Say I wanted to make a measure of how well a formula ranks a set of contestants in a running race. The inputs to the formula would be factors factors such as height, bodyweight, diet etc.
I had thought that the following would be reasonable. At the end of each race we take the absolute value of the difference between its rank (as the person finished in the race) and their predicted rank (as dictated by the formula). This would be summed for every person in the race. Finally this number would be divided by the number of people in the race – this last step is so that we can directly compare the ranking accuracy of large races to small ones. Call this number the "rank-accuracy".
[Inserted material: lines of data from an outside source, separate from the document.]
(** The part after the checks of rows and budget. *)
Lemma send_guarded_effect t ctx server endpoint addr start rel rq rh body g0 s :
  server ∈ servers t /\ srv_namespace_id server = namespace_id ctx /\ srv_name server = srv_name server /\ srv_enabled server = true ->
  endpoint ∈ endpoints t /\ ep_server_id endpoint = srv_id server /\ operation_id endpoint = operation_id endpoint /\
    (ep_enabled endpoint || published endpoint) = true ->
  (exists limit, int_setting server "max_calls_per_execution" 50 = Some limit /\ api_calls_count ctx < limit) ->
  reg s = g0 ->
  effect (fun rs g => confined t ctx (srv_name server) (operation_id endpoint) rs /\ counted addr g0 g)
    (send_guarded lossy_decode server endpoint (merge DEFAULT_SETTINGS (settings server)) addr start (target_url server rel) rq rh body) s.
Proof.
  intros Hs He Hb Hr0. unfold send_guarded. open_effect g0.
  quiet_step. intros [m|] s1 Hg Hr1; [quiet_end|].
  set (method := str_upper (ep_method endpoint)). set (retry := (truthy _ && _)%bool).
  quiet_step. intros n s2 Hn Hr2. eapply effect_weaken; [|apply attempts_effect]. cbn [p_request p_addr]. rewrite Hr2.
  intros rs g [Hc Hg']. split; [|done]. right.
  match type of Hc with copies ?q _ _ => exists server, endpoint, q end. split.
  2:{ unfold tries. cbn [rq_method]. fold retry. destruct retry.
      - apply as_int_value in Hn. unfold int_setting. cbn [rq_method]. fold method. by rewrite Hn.
      - injection Hn as <- _. exact Hc. }
  split; [done..| | |done]; cbn [rq_method rq_url]; [by split; [|exists rel]|by eapply gate_passes].
Qed.

(** [C5] Whatever the code in a sandbox asks for, a call of the proxy sends
    nothing, or copies of one request: to an enabled or published endpoint of an
    enabled server of the namespace of the execution, with the method of the
    endpoint and a URL below the base URL of the server, after the gate passed
    that URL and while the execution was below its budget.  A request with a
    method that is not idempotent leaves at most once, another at most once more
    than the retries of the server.  The call adds at most one to the count of
    its context and touches no other context. *)
Theorem api_call_confined t addr server_name operation path query body headers s :
  let s' := (proxy_api_call kek lossy_decode t addr server_name operation path query body headers s).2 in
  exists rs, sent s' = sent s ++ rs /\
    confined t (default no_context (context_at addr (reg s))) server_name operation rs /\
    counted addr (reg s) (reg s').
Proof.
  cbv zeta. set (ctx := default _ _).
  enough (effect (fun rs g => confined t ctx server_name operation rs /\ counted addr (reg s) g)
    (proxy_api_call kek lossy_decode t addr server_name operation path query body headers) s) as (rs & Hrs & HR) by by exists rs.
  set (g0 := reg s). assert (reg s = g0) as Hr0 by done. open_effect g0.
  unfold proxy_api_call. quiet_step. intros start s1 _ Hr1.
  quiet_step. intros ctx' s2 Hctx Hr2. assert (ctx' = ctx) as -> by (injection Hctx as <- _; by rewrite Hr1).
  quiet_step. intros [server|] s3 Hs Hr3; [|quiet_end]. apply find_server_row in Hs as (Hs1 & Hs2 & <-).
  destruct (srv_enabled server) eqn:Hs3; cbn [negb]; [|quiet_end].
  quiet_step. intros [endpoint|] s4 He Hr4; [|quiet_end]. apply find_endpoint_row in He as (He1 & He2 & <-).
  destruct (ep_enabled endpoint || published endpoint) eqn:He3; cbn [negb]; [|quiet_end].
  quiet_step. intros limit s5 Hl Hr5. apply as_int_value in Hl.
  destruct (limit <=? api_calls_count ctx) eqn:Hb; [quiet_end|]. apply Z.leb_gt in Hb.
  quiet_step. intros [preset|] s6 _ Hr6; [|quiet_end]. quiet_step. intros given s7 _ Hr7. quiet_step. intros q s8 _ Hr8.
  quiet_step. intros [secrets|] s9 _ Hr9; [|quiet_end]. quiet_step. intros [[missing h] q'] s10 _ Hr10.
  destruct (truthy_ostr missing); [quiet_end|]. quiet_step. intros args s11 _ Hr11.
  quiet_step. intros [k|rel] s12 _ Hr12; [quiet_end|].
  apply send_guarded_effect; [done|done| |done]. by exists limit.
Qed.
End confinement.
#[local] Set Default Proof Using "Type*".

Lemma keeps_namespace c : frame f (_get_namespace c).
Proof. unfold _get_namespace, on_namespaces. frame_tac. Qed.
Lemma keeps_context n : frame f (_load_agent_context b64decode kek_b64 n).
Proof. unfold _load_agent_context. frame_tac. Qed.
Lemma keeps_pipeline c text n s g e o : frame f (_run_output_pipeline run compute_hash c text n s g e o).
Proof. unfold _run_output_pipeline. frame_tac. Qed.
Lemma keeps_run_backend b : frame f (run_backend b).
Proof. unfold run_backend. frame_tac. Qed.
Lemma keeps_rules n s g : frame f (_check_agent_function_access n s g).
Proof.
  intros w. unfold _check_agent_function_access, mbind, stm_bind, getS. destruct (agent_of _ _) as [a|]; [|done].
  destruct (some_rules _); [|done]. by destruct (check_function_access _ _ _ _) as [[] ?].
Qed.
Lemma keeps_latency s : frame f (elapsed_since s).
Proof. unfold elapsed_since. frame_tac. Qed.
Lemma keeps_read_cache k : frame f (read_cache k).
Proof. unfold read_cache. frame_tac. Qed.
Lemma keeps_policy g : frame f (cache_policy_of g).
Proof. unfold cache_policy_of. frame_tac. Qed.
End parts.

#[export] Hint Resolve keeps_namespace keeps_context keeps_pipeline keeps_run_backend keeps_rules keeps_latency keeps_read_cache
  keeps_policy : frame.
Definition scan_code_for_credentials (code : string) : list string := scan_lines 1 (splitlines code).

(** A secret that is spread over two lines, or put together from two texts, is
    not seen. *)
Example credential_scan_by_line :
  scan_code_for_credentials ("a = 1" +:+ nl +:+ "password = 'hunter2hunter2'") = [warning "hardcoded secret assignment" 2] /\
  scan_code_for_credentials ("password = (" +:+ nl +:+ "'hunter2hunter2')") = [] /\
  scan_code_for_credentials ("key = 'AKIA' + 'ABCDEFGHIJKLMNOP'") = [].
Proof. repeat split; vm_compute; reflexivity. Qed.

(** ** Suggested trust *)

Definition word_re (l : list string) : re := rseq [RWordB; lits l; RWordB].
Definition mcp_tool_re : re := rseq [RWordB; lit "mcp__"; rplus word_char].

Definition external_hints : list string := ["url"; "api"; "token"; "key"; "secret"; "endpoint"; "webhook"].

(** [suggest_trust_level]; which hint the reason names depends on the order of a
    set, so the reason is left out. *)
Definition suggest_trust_level (code : option string) (required_env : option (list string)) : string :=
  let code := default "" code in
  if search mcp_tool_re code then "data"
  else if existsb (fun hint => existsb (fun e => str_contains hint (str_lower e)) (default [] required_env)) external_hints then "data"
  else if search (word_re ["httpx"; "requests"; "urllib"; "aiohttp"]) code then "data"
  else "prompt".
(** [None] to go on, with the arguments without the token.  The deletion of a
    confirmed key has no effect to state: [decode] raises before it. *)
Definition _check_confirmation_token (k : creator) (tool_name : string) (arguments : args) : M (option MCPToolResult * args) :=
  if negb (requires_confirmation tool_name) then mret (None, arguments)
  else
    let arguments' := dict_pop "confirmation_token" arguments in
    let key := confirm_key k tool_name arguments' in
    now ← now_seconds;
    match given "confirmation_token" arguments with
    | PNone =>
        new_token ← draw token_urlsafe;
        confirm_set now key new_token 60;;
        mret (Some (confirmation_request tool_name (confirm_target arguments') new_token), arguments')
    | token =>
        stored ← confirm_get now key;
        confirmed ← match stored with
                    | Some x => if truthy_str x then (d ← decode x; mret (match token with PStr t => String.eqb d t | _ => false end)) else mret false
                    | None => mret false
                    end;
        if (confirmed : bool) then mret (None, arguments') else forbid "Invalid or expired confirmation token"
    end.

(** ** Dispatch *)

Section dispatch.
(** The handlers of the tools. *)
Context (handlers : string -> option (creator -> args -> M MCPToolResult)).

Definition guard (k : creator) (name : string) (arguments : args) : M (option MCPToolResult * args) :=
  _check_scope k name;;
  _authorize_agent_tool k name;;
  _check_management_rate_limit k name;;
  _validate_tool_inputs name arguments;;
  _check_confirmation_token k name arguments.

Definition dispatch_tool (k : creator) (name : string) (arguments : args) : M MCPToolResult :=
  '(confirmation, arguments) ← guard k name arguments;
  match confirmation with
  | Some r => mret r
  | None =>
      match handlers name with
      | None => value_error ("Unknown tool: " +:+ name)
      | Some handler => arguments ← _coerce_json_arguments arguments; handler k arguments
      end
  end.
Definition tool_unlock_function : ToolDef := Tool "unlock_function"
  (PDict [("type", PStr "object");
   ("properties", PDict [
     ("service", PDict [("type", PStr "string")]);
     ("name", PDict [("type", PStr "string")])]);
   ("required", PList [PStr "service"; PStr "name"])]).

Definition tool_publish_view : ToolDef := Tool "publish_view"
  (PDict [("type", PStr "object");
   ("properties", PDict [
     ("agent_name", PDict [("type", PStr "string")]);
     ("files", PDict [("type", PStr "object"); ("additionalProperties", PDict [("type", PStr "string")])]);
     ("mode", PDict [("type", PStr "string"); ("enum", PList [PStr "replace"; PStr "append"]); ("default", PStr "replace")])]);
   ("required", PList [PStr "agent_name"; PStr "files"])]).

Definition tool_get_view_url : ToolDef := Tool "get_view_url"
  (PDict [("type", PStr "object");
   ("properties", PDict [
     ("agent_name", PDict [("type", PStr "string")])]);
   ("required", PList [PStr "agent_name"])]).

Definition tool_clear_view : ToolDef := Tool "clear_view"
  (PDict [("type", PStr "object");
   ("properties", PDict [
     ("agent_name", PDict [("type", PStr "string")])]);
   ("required", PList [PStr "agent_name"])]).

Definition tool_configure_chat_token : ToolDef := Tool "configure_chat_token"
  (PDict [("type", PStr "object");
   ("properties", PDict [
     ("agent_name", PDict [("type", PStr "string")]);
     ("action", PDict [("type", PStr "string"); ("enum", PList [PStr "generate"; PStr "revoke"])])]);
   ("required", PList [PStr "agent_name"; PStr "action"])]).

Definition tool_configure_agent_access : ToolDef := Tool "configure_agent_access"
  (PDict [("type", PStr "object");
   ("properties", PDict [
     ("agent_name", PDict [("type", PStr "string")]);
     ("rule", PDict [("type", PStr "object"); ("properties", PDict [("type", PDict [("type", PStr "string"); ("enum", PList
     [PStr "allow_services"; PStr "deny_services"; PStr "allow_functions"; PStr "deny_functions"; PStr "allow_keys";
     PStr "deny_keys"])]); ("patterns", PDict [("type", PStr "array"); ("items", PDict [("type", PStr "string")])]);
     ("min_trust_score", PDict [("type", PStr "integer"); ("minimum", PInt 0); ("maximum", PInt 1000)])]); ("required", PList
     [PStr "type"; PStr "patterns"])]);
     ("trust_score", PDict [("type", PStr "integer"); ("minimum", PInt 0); ("maximum", PInt 1000)])]);
   ("required", PList [PStr "agent_name"])]).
I then decided to double check the last step – the "divide by the number of entrants" part. To do this I simulated random race results and random predictions and measured the average rank accuracy for a variety of race sizes. The results are as follows:
sz = 2 0.4992
sz = 3 0.8879
sz = 4 1.2500
sz = 5 1.6003
sz = 6 1.9424
sz = 7 2.2885
sz = 8 2.6230
sz = 9 2.9623
sz = 10 3.2983
sz = 11 3.6319
sz = 12 3.9764
As you can see my desire to make the rank-accuracy similar for all race sizes appears to have failed. It is clearly easier to get a low rank accuracy if the race size is small.
So my question is – what measure of rank accuracy could I use to make large and small races more directly comparable?
Best Answer
It seems you are reinventing the wheel here. To compare the ranks given by your scoring function to the true ranks, you can just use Spearman correlation. This method simply converts your scores to numeric ranks, and computes the linear relationship with the true ranks. It penalizes large errors, so if your predictions have first and last place swapped, that will result in a worse association than if second and third place are swapped, for example. You can also compute a confidence interval on the Spearman correlation to determine if your scoring method is doing significantly better than random. Races with small N will have larger confidence intervals, since it is easier to rank only 2 items correctly by chance alone, but that's a feature and not a bug. The actual point estimate shouldn't be particularly affected by N, though - randomly generated scores will have near-zero correlation with the true ranks, regardless of N.